Engineer Ron Schadt says people have become way too reliant on cell phones

In this letter to the editor, the author comments on radio’s role in emergency management in relation to this article from CBS about the recent devastation on Maui. Comment on this or any article. Email [email protected].


An interesting story from CBS News about the fires in Maui. If you read through it, nothing worked. Sirens didn’t work, cell phones were sketchy or not working at all, no electricity, etc. etc. If you read through the entire story, near the end is one line: “Emergency management had to resort to radio to communicate with the victims of the fires.”

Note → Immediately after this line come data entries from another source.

(** Once a query has subscribed to labels, whatever else the router is
    asked in the meantime, a later change of an element all of whose labels the
    query subscribed to is dispatched to it: if the request that carries the
    change succeeds, exactly one event was published for it, its payload is the
    change's, and the query with its container is among its subscriptions. *)
Theorem subscribed_changes_dispatched h1 b1 sub n q nls rls between h2 b2 change path labels s :
  json_parse (text n q) = Ok (subscriber_json n q) →
  jindex b1 "data" = VArray [sub] → subscribes sub n q nls rls →
  jindex b2 "data" = VArray [change] → is_subscription_event change = false →
  labels_path change = Some path → labels_at change path = Some labels → labels ≠ [] →
  (change_kind change = Some Nodes ∧ labels ⊆ nls ∨ change_kind change = Some Rels ∧ labels ⊆ rls) →
  under order_ok (receive h1 b1 s) (λ _ o, ∀ r1 s1, o = Done (r1, s1) →
    under order_ok (serve between s1) (λ _ o, ∀ rs s2, o = Done (rs, s2) →
      under order_ok (receive h2 b2 s2) (λ t o, ∀ s3, o = Done (Success, s3) →
        ∃ id subs ts start end_,
          posted t = [(publish_url publisher, PJson (change_dispatch_event json_parse
            (cr_source_id config) change id subs ts start end_), true)] ∧
          subscriber_json n q ∈ map (parse_subscription json_parse) subs))).
Proof.
  intros Hj Hb1 Hsub Hb2 Hns Hp Hl Hne Hk.
  eapply under_mono; [done| |by eapply subscribe_registers].
  intros _ o Ho r1 s1 ->. specialize (Ho _ _ eq_refl).
  eapply under_mono; [done| |apply serve_grows].
  intros _ o Hg rs s2 ->. specialize (Hg _ _ eq_refl).
  eapply under_mono; [done| |apply (receive_batch _ _ [change]); [done|by constructor]].
  intros t o (r & -> & Hbatch) s3 Heq.
  destruct r as [[]|e]; [|done].
  destruct Hbatch as (d & rest & acc & ref & Hd & Hpost & Hacc & -> & ->).
  rewrite app_nil_r in *. subst d. rewrite Hpost.
  destruct (registered_routes s2 n q nls rls change labels path) as (texts & Hr & Htexts);
    [by eapply registered_grows|done..|].
  rewrite filter_cons, decide_True in Hacc by (by eexists).
  inversion Hacc as [|? p ? acc' Hdis Hnil]; subst. inversion Hnil; subst.
  destruct Hdis as (texts' & subs & id & ts & start & end_ & Hr' & Hs & Hts & ->).
  rewrite Hr in Hr'. injection Hr' as <-.
  eexists id, subs, ts, start, end_. split; [done|].
  rewrite <-(parse_subscription_text n q Hj). apply list_elem_of_fmap_2. by rewrite Hs.
Qed.
Lemma subscribers_of_unknown m labels l :
  l ∈ labels → label_map m !! l = None → subscribers_of m labels = None.
Proof.
  intros Hl Hn. induction labels as [|l' labels IH]; [by apply elem_of_nil in Hl|]. cbn.
  apply elem_of_cons in Hl as [->|Hl]; [by rewrite Hn|].
  destruct (label_map m !! l') as [set|]; [|done]. cbn. by rewrite IH.
Qed.

(** A change of an element that has, besides labels queries subscribed to,
    one label nobody ever subscribed to is answered with success and reaches no
    query at all. *)
Theorem unknown_label_hides_change header body change k path labels l s :
  jindex body "data" = VArray [change] → is_subscription_event change = false →
  change_kind change = Some k → labels_path change = Some path →
  labels_at change path = Some labels → l ∈ labels →
  label_map (subs_of k s) !! l = None →
  under order_ok (receive header body s) (λ t o, o = Done (Success, s) ∧ posted t = []).
Proof.
  intros Hb Hns Hk Hp Hl Hin Hnone.
  assert (routes s change = None) as Hr.
  { unfold routes. rewrite Hk. cbn. rewrite Hp. cbn. rewrite Hl. cbn.
    by eapply subscribers_of_unknown. }
  eapply under_mono; [done| |apply (receive_batch _ _ [change]); [done|by constructor]].
  intros t o (r & -> & d & rest & acc & ref & Hd & Hpost & Hacc & Hend).
  rewrite Hd in *. destruct r as [[]|e].
  - destruct Hend as [-> ->]. rewrite app_nil_r in Hd. subst d. rewrite Hpost.
    rewrite filter_cons, Hr, decide_False in Hacc by (by intros []).
    inversion Hacc; subst. done.
  - destruct Hend as (c & rest' & -> & [texts Hc] & _).
    destruct d as [|c' [|]]; cbn in Hd; [|done..]. injection Hd as <- <-. by rewrite Hr in Hc.
Qed.
(** The keys a trace asks the state store to delete. *)
Definition deleted_of (c : call ext_call) : option string :=
  match c with
  | @Call _ X e _ => match e with DaprDeleteState store key => Some key | _ => None end
  end.

(** An unsubscription deletes the subscription's document from the state
    store, and nothing else happens: the query stays registered in memory, and
    its changes are still dispatched to it until the router restarts. *)
Theorem unsubscribed_query_stays_registered header body change n q nls rls s :
  jindex body "data" = VArray [change] → is_subscription_event change = true →
  op_is change "i" = false → op_is change "d" = true →
  as_str (jindex (jpath change ["payload"; "before"]%string) "queryNodeId") = Some n →
  as_str (jindex (jpath change ["payload"; "before"]%string) "queryId") = Some q →
  registered s n q nls rls →
  always (receive header body s) (λ t o, ∀ r s', o = Done (r, s') →
    registered s' n q nls rls ∧ observe deleted_of t = [state_key n q] ∧ posted t = []).
Proof.
  intros Hb Hsub Hi Hd Hn Hq Hreg. unfold receive_on, ChangeRouter.receive.
  apply on_ext. intros rt _. unfold process_changes. rewrite Hb. cbn [as_array].
  apply under_interp_bind, under_interp_bind. apply on_ext. intros id _. rewrite Hsub, Hi, Hd.
  unfold on_unsubscribe. rewrite Hn, Hq. apply under_interp_bind, on_ext_prog.
  intros [[]|e] _; [|done]. intros [[]|e] _; cbn; by intros ?? [= _ <-].
Qed.
End requests.

(** ** Restarts *)

(** The subscription a stored document stands for. *)
Definition labels_key (k : kind) : string :=
  match k with Nodes => "nodeLabels" | Rels => "relLabels" end.

Definition names (k : kind) (v : value) (label t : string) : Prop :=
  ∃ n q, as_str (jindex v "queryNodeId") = Some n ∧ as_str (jindex v "queryId") = Some q ∧
    label ∈ default [] (labels_at v [labels_key k]) ∧ t = text n q.

Lemma load_subscription_has k s v l t :
  has (subs_of k (load_subscription json_text s v)) l t ↔ has (subs_of k s) l t ∨ names k v l t.
Proof.
  unfold load_subscription, names.
  destruct (as_str (jindex v "queryNodeId")) as [n|], (as_str (jindex v "queryId")) as [q|];
    [|naive_solver..].
  destruct k; cbn -[labels_at]; rewrite has_add_labels; naive_solver.
Qed.

Lemma load_has k s vs l t :
  has (subs_of k (foldl (load_subscription json_text) s vs)) l t ↔
  has (subs_of k s) l t ∨ ∃ v, v ∈ vs ∧ names k v l t.
Proof.
  revert s. induction vs as [|v vs IH]; intros s; cbn.
  { split; [by left|]. intros [?|(v & []%elem_of_nil & _)]. done. }
  rewrite IH, load_subscription_has. setoid_rewrite elem_of_cons. naive_solver.
Qed.

(** The document a call saves, and the calls that may change the store. *)
Definition saves (sm : DaprStateManager) {X} (e : ext_call X) (key : string) (v : value) : Prop :=
  match e with
  | XHttp (HttpPost url _ body) => url = save_url sm ∧ ∃ entries,
      body = PJson (VArray (map entry_json entries)) ∧ mkEntry key v ∈ entries
  | _ => False
  end.

Definition writes (sm : DaprStateManager) {X} (e : ext_call X) : Prop :=
  match e with
  | XHttp (HttpPost url _ _) => url = save_url sm
  | DaprDeleteState _ _ => True
  | _ => False
  end.

(** The state store behind the sidecar, by key. *)
Class StateStore (W : Type) (sm : DaprStateManager) := {
  ext_handler : ∀ X, ext_call X → W → X * W;
  stored : W → gmap string value;
  law_quiet X (e : ext_call X) w : ¬ writes sm e → stored (ext_handler X e w).2 = stored w;
  law_keep X (e : ext_call X) w key v :
    stored (ext_handler X e w).2 !! key = Some v → stored w !! key = Some v ∨ saves sm e key v;
  law_save hs key v w resp :
    let e := XHttp (HttpPost (save_url sm) hs (PJson (VArray [entry_json (mkEntry key v)]))) in
    (ext_handler _ e w).1 = Ok resp → is_success (hr_status resp) = true →
    stored (ext_handler _ e w).2 !! key = Some v;
  law_query condition metadata w items :
    (ext_handler _ (DaprQueryState (sm_store sm) condition metadata) w).1 = Ok items →
    parse_results json_parse items ≡ₚ (map_to_list (stored w)).*2;
  law_order s w : (ext_handler _ (IterSet s) w).1 ≡ₚ elements s;
}.

(** What was saved is what a client subscribed to: the labels are in memory. *)
Definition backed (s : Subscribers) (v : value) : Prop :=
  ∀ k l t, names k v l t → has (subs_of k s) l t.

Definition saves_call (sm : DaprStateManager) (c : call ext_call) (key : string) (v : value) : Prop :=
  match c with @Call _ X e _ => saves sm e key v end.
Definition writes_call (sm : DaprStateManager) (c : call ext_call) : Prop :=
  match c with @Call _ X e _ => writes sm e end.

Lemma backed_grows s s' v : grows s s' → backed s v → backed s' v.
Proof. intros Hg Hb k l t Ht. by apply Hg, Hb. Qed.

Section store.
Context {W : Type} (sm : DaprStateManager) `{!StateStore W sm}.

Lemma run_stored {A} (p : prog ext_call A) w key v :
  let '(_, w', t) := run ext_handler p w in
  stored w' !! key = Some v → stored w !! key = Some v ∨ Exists (λ c, saves_call sm c key v) t.
Proof.
  revert w. induction p as [a|why|X e k IH]; intros w; cbn; [by left..|].
  specialize (IH (ext_handler X e w).1 (ext_handler X e w).2).
  pose proof (law_keep X e w key v) as Hk.
  destruct (ext_handler X e w) as [x w1]. cbn in *.
  destruct (run ext_handler (k x) w1) as [[o w2] t]. intros Hw.
  destruct (IH Hw) as [Hw1|He]; [|right; by right].
  destruct (Hk Hw1) as [?|?]; [by left | right; by left].
Qed.

Lemma run_quiet {A} (p : prog ext_call A) w :
  let '(_, w', t) := run ext_handler p w in
  Forall (λ c, ¬ writes_call sm c) t → stored w' = stored w.
Proof.
  revert w. induction p as [a|why|X e k IH]; intros w; cbn; [done..|].
  specialize (IH (ext_handler X e w).1 (ext_handler X e w).2).
  pose proof (law_quiet X e w) as Hq.
  destruct (ext_handler X e w) as [x w1]. cbn in *.
  destruct (run ext_handler (k x) w1) as [[o w2] t]. intros Ht.
  inversion Ht; subst. rewrite IH by done. by apply Hq.
Qed.
End store.

(** What a request saves is backed by what it leaves in memory. *)
Section backed.
Context (config : ChangeRouterConfig) (publisher : DaprHttpPublisher) (sm : DaprStateManager).
Hypothesis same_sidecar : dp_host publisher = sm_host sm ∧ dp_port publisher = sm_port sm.

Definition backed_call (s : Subscribers) (c : call ext_call) : Prop :=
  ∀ key v, saves_call sm c key v → backed s v.

Definition safe {A} (s : Subscribers) (t : list (call ext_call)) (o : outcome (A * Subscribers)) : Prop :=
  ∀ a s', o = Done (a, s') → grows s s' ∧ Forall (backed_call s') t.

Lemma backed_call_grows s s' c : grows s s' → backed_call s c → backed_call s' c.
Proof. intros Hg Hc key v Hs. eapply backed_grows; [done | by eapply Hc]. Qed.

Lemma safe_bind {A B} G (p : prog router_call A) (f : A → prog router_call B) s :
  under G (on p s) (safe s) → (∀ a s', grows s s' → under G (on (f a) s') (safe s')) →
  under G (on (p ≫= f) s) (safe s).
Proof.
  intros Hp Hf. apply under_interp_bind. eapply under_mono; [done| |exact Hp].
  intros t [[a s1]|w] Ht; [|done]. destruct (Ht a s1 eq_refl) as [Hg Hts].
  eapply under_mono; [done| |by apply Hf]. intros t' o Ho b s2 ->.
  destruct (Ho b s2 eq_refl) as [Hg' Hts']. split; [by etrans|].
  apply Forall_app. split; [|done]. eapply Forall_impl; [|exact Hts].
  intros c. by apply backed_call_grows.
Qed.

Lemma safe_ret {A} G (a : A) s : under G (on (mret a) s) (safe s).
Proof. intros ?? [= _ <-]. done. Qed.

Well, well, interesting that what we have been saying all along is really true, the oldest form of contacting people is still the most reliable and unfortunately, because people are so attached to their stupid phones, radio has to be “resorted to.” This little section of this article needs to get to these senators and congressmen who are on this AM in every car movement.

An aerial photo of a portion of devastated Lāhainā on Maui. (Courtesy of the Hawai‘i Department of Land and Natural Resources)

[Read more stories about the future of AM radio in cars]

Again, [only] brain-dead people who don’t believe in radio think cell phones are the answer to everything. I am overjoyed when cellphone networks crash and people realize they are not as good as they expected even though, once the cell phones are up again, radio will go back to being ignored. When we first started out here, the emergency manager had a drill of a fake tornado going through the middle of town.

We have two of everything [where I work in South Dakota] — towers, transmitters, generators, studios, microwave links — so we will stay on the air. Finally people are indeed starting to realize that we are there when the cell service here has gone down. People have become way too reliant on cell phones.

It’s not the physical phones, it’s the way they have taken over and brainwashed people into doing nothing else but spending 99% of their time with them. I have one, its a plain old flip phone. It comes out of my pocket if someone calls me, otherwise just to charge it once or twice a week. If I need to call someone, I use a land line, they are so much more reliable and sound so much better.

Mine used to give me severe weather alerts but they were about 20 minutes after our AM station had them on the air, and usually after the severe event passed.

—  Ron Schadt, Radio Engineer, Redfield, S.D.

[Check Out More Letters at Radio World’s Reader’s Forum Section]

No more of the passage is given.